What to produce
Beginning with the first line, please repeat the entries exactly and end on the line that contains "From S2P Require".

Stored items
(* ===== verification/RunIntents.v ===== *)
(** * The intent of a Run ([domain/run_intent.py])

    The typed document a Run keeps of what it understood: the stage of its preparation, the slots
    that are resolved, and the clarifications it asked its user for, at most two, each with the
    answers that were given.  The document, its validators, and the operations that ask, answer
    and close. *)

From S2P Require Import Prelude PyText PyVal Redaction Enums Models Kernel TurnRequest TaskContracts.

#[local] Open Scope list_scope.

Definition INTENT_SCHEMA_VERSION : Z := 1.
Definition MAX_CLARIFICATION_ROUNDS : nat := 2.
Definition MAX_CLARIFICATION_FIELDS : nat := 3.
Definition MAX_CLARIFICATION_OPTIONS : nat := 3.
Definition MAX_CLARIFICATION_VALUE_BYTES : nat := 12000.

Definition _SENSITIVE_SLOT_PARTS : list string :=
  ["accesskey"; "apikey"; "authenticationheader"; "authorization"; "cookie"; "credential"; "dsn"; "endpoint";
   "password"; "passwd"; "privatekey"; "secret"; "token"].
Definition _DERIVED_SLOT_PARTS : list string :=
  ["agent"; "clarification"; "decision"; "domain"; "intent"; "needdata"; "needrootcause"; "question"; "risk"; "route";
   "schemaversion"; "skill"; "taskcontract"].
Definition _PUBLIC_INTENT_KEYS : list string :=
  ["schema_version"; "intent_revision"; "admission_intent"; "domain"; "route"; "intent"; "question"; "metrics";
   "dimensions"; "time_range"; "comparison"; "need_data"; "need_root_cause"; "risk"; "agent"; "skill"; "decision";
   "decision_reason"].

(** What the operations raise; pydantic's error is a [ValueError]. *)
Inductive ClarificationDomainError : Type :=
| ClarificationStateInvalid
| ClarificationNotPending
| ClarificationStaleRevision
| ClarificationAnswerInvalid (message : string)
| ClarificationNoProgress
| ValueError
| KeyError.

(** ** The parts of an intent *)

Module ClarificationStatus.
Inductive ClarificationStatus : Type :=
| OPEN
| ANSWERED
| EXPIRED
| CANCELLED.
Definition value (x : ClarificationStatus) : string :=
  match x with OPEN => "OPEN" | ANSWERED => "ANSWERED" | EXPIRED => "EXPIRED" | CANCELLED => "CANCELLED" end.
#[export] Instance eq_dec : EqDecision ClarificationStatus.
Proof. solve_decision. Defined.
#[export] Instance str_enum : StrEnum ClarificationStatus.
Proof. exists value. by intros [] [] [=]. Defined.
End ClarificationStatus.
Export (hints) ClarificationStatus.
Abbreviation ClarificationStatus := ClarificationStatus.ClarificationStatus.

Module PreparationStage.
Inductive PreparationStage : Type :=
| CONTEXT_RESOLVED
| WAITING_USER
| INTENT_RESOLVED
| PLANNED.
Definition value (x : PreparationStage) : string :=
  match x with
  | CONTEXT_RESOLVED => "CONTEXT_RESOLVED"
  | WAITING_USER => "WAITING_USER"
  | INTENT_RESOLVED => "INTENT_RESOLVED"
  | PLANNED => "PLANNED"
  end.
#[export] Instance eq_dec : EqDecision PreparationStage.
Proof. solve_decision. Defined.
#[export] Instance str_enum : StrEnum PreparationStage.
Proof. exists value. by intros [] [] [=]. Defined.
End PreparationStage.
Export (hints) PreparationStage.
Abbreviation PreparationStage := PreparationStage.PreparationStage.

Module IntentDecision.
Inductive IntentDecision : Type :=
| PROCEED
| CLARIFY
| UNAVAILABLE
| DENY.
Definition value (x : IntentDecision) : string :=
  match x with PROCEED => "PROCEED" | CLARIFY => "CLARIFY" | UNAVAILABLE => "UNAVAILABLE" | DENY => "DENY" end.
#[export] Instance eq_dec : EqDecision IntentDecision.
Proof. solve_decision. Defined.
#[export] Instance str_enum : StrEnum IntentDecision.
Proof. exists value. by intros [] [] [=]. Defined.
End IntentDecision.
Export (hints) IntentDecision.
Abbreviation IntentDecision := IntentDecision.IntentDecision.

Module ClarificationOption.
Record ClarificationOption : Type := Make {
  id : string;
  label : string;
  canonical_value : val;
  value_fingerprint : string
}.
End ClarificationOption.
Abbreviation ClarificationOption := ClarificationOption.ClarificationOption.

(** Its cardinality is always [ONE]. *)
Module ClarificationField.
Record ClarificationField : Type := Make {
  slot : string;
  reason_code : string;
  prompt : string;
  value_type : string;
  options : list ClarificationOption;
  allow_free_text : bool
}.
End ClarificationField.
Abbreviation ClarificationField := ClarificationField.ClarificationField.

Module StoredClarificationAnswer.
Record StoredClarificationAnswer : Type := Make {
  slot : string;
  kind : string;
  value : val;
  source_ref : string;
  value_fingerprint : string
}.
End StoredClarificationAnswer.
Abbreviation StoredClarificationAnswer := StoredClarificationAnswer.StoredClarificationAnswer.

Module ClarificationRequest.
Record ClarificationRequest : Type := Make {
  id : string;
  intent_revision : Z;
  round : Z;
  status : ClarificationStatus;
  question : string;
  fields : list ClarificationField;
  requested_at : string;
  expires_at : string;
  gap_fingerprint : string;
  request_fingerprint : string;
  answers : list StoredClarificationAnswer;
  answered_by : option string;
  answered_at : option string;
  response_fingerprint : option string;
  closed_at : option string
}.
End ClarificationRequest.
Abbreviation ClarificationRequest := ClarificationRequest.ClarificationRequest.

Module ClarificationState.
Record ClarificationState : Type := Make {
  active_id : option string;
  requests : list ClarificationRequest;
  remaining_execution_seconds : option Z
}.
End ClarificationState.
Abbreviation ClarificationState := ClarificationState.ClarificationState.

Exercise result
(* ===== verification/RunIntents.v ===== *)
(** * The intent of a Run ([domain/run_intent.py])

    The typed document a Run keeps of what it understood: the stage of its preparation, the slots
    that are resolved, and the clarifications it asked its user for, at most two, each with the
    answers that were given.  The document, its validators, and the operations that ask, answer
    and close. *)

From S2P Require Import Prelude PyText PyVal Redaction Enums Models Kernel TurnRequest TaskContracts.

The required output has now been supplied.